The list of feature sets only went up from there to what we enjoy today on 360.

mcdonis wrote:

MOO 3 is yet another one that nearly drove me to drink

I came here to post this. MOO3 will always be my biggest personal gaming disappointment.

mcdonis wrote:

MOO 3 is yet another one that nearly drove me to drink

God. I'd actually blocked out the memory of MOO3. I've played hundreds of hours of MOO2, maybe 1 hour of MOO3.

Budo wrote:

The closing of CGW/GFW Magazine and the Brodeo.

This, along with the Idle Thumbs podcast being discontinued. There are really no good PC Gaming centric podcasts anymore.

I would actually go back to when just to get basic functionality you had to monkey with how much RAM you had allocated to the low-level computer function and how much would be available to the program you wanted to run. I remember having to make an entire menu system in my config.sys file so that I could boot my computer with the right settings for what I wanted to do. Computer is running, and I want to play Quest for Glory? OK, but if I want to play TIE Fighter after that I need to reboot and pick option 2 (Games), then 5 (TIE Fighter).

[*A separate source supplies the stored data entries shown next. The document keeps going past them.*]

(** [o]: how the write of the list settles. *)
Definition savePortfolioToStorage (o : Outcome) (items : list PortfolioItem) : Saga unit :=
  try (AsyncStorage_setItem o "portfolio" (JSON_stringify items))
  catch (fun _ => throw (Error "Failed to save portfolio to AsyncStorage")).

Definition addToPortfolioSaga (o : Outcome) (coin : Coin) (quantity : number) : Saga unit :=
  try
    (let value := PrimFloat.mul (Coin.current_price coin) quantity in
     let portfolioItem :=
       {| coinId := Coin.id coin;
          name := Coin.name coin;
          symbol := Coin.symbol coin;
          image := Coin.image coin;
          quantity := quantity;
          currentPrice := Number (Coin.current_price coin);
          value := value |} in
     currentItems <- select (fun s => portfolioSlice.items (portfolio s)) ;;
     let existingIndex :=
       findIndex (fun item => String.eqb (coinId item) (Coin.id coin)) currentItems in
     let updatedItems :=
       match existingIndex with
       | Some i => <[i := portfolioItem]> currentItems
       | None => currentItems ++ [portfolioItem]
       end in
     savePortfolioToStorage o updatedItems ;;
     put (addToPortfolioSuccess portfolioItem))
  catch (fun error =>
    put (portfolioFailure (message_or "Failed to add to portfolio" error))).

Definition updatePortfolioItemSaga (o : Outcome) (coinId' : string)
    (quantity' : number) : Saga unit :=
  try
    (currentItems <- select (fun s => portfolioSlice.items (portfolio s)) ;;
     match findIndex (fun item => String.eqb (coinId item) coinId') currentItems with
     | None => throw (Error "Portfolio item not found")
     | Some itemIndex =>
         match currentItems !! itemIndex with
         | None => throw NotAnError   (* unreachable: the index is in range *)
         | Some item =>
             coins <- select (fun s => cryptoSlice.coins (crypto s)) ;;
             match List.find (fun c => String.eqb (Coin.id c) coinId') coins with
             | None => throw (Error "Coin not found in crypto data")
             | Some coin =>
                 let updatedItem :=
                   {| coinId := coinId item; name := name item;
                      symbol := symbol item; image := image item;
                      quantity := quantity';
                      currentPrice := Number (Coin.current_price coin);
                      value := PrimFloat.mul (Coin.current_price coin) quantity' |} in
                 let updatedItems := <[itemIndex := updatedItem]> currentItems in
                 savePortfolioToStorage o updatedItems ;;
                 put (updatePortfolioItemSuccess updatedItem)
             end
         end
     end)
  catch (fun error =>
    put (portfolioFailure (message_or "Failed to update portfolio item" error))).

That way I could have both sound and my joystick.

Between technical improvements like graphics, memory, operating systems and modernizations that allow things like on-line voice chat, giant downloads and marketplaces, it has been all uphill since those days.

Maq wrote:
mcdonis wrote:

MOO 3 is yet another one that nearly drove me to drink

God. I'd actually blocked out the memory of MOO3. I've played hundreds of hours of MOO2, maybe 1 hour of MOO3.

MOO3 made me extremely cautious of following brand lines/sequels ever since. I suppose that's a good thing overall but I lament that MOO3 was the game to really beat that lesson into me.

Although admittedly when I first saw the thread title Daikatana instantly came to mind for me as well.

Jurassic Park Trespasser

Kingpin

Trying to configure those damn Diamond Monster Voodoo 2 SLI cards

X-Com 3 : Apocalypse

Star Trek : Bridge Commander

ubrakto wrote:

EA buying Origin. Over and done.

A lot of EA history qualifies for this thread. It's an epic rise-and-fall story -- the company that originally set out to make game developers into the new rock stars, but turned into the corporate Borg.

Trying to install TIE Fighter on 5 floppy discs. I get all the way to disc 5, and it's corrupted. I bought this game from a buddy. I try installing many times. I have no recourse. And I'm 13, so I can't just go out and get another copy. I never did get to play it.

misplacedbravado wrote:
ubrakto wrote:

EA buying Origin. Over and done.

A lot of EA history qualifies for this thread. It's an epic rise-and-fall story -- the company that originally set out to make game developers into the new rock stars, but turned into the corporate Borg.

And for the last 2-3 years has made a strong push to shirk that reputation.

Activision is the new evil. Ubisoft is also somewhat of a dick company. Most large corporations do things that make them seem uncaring and protectionist.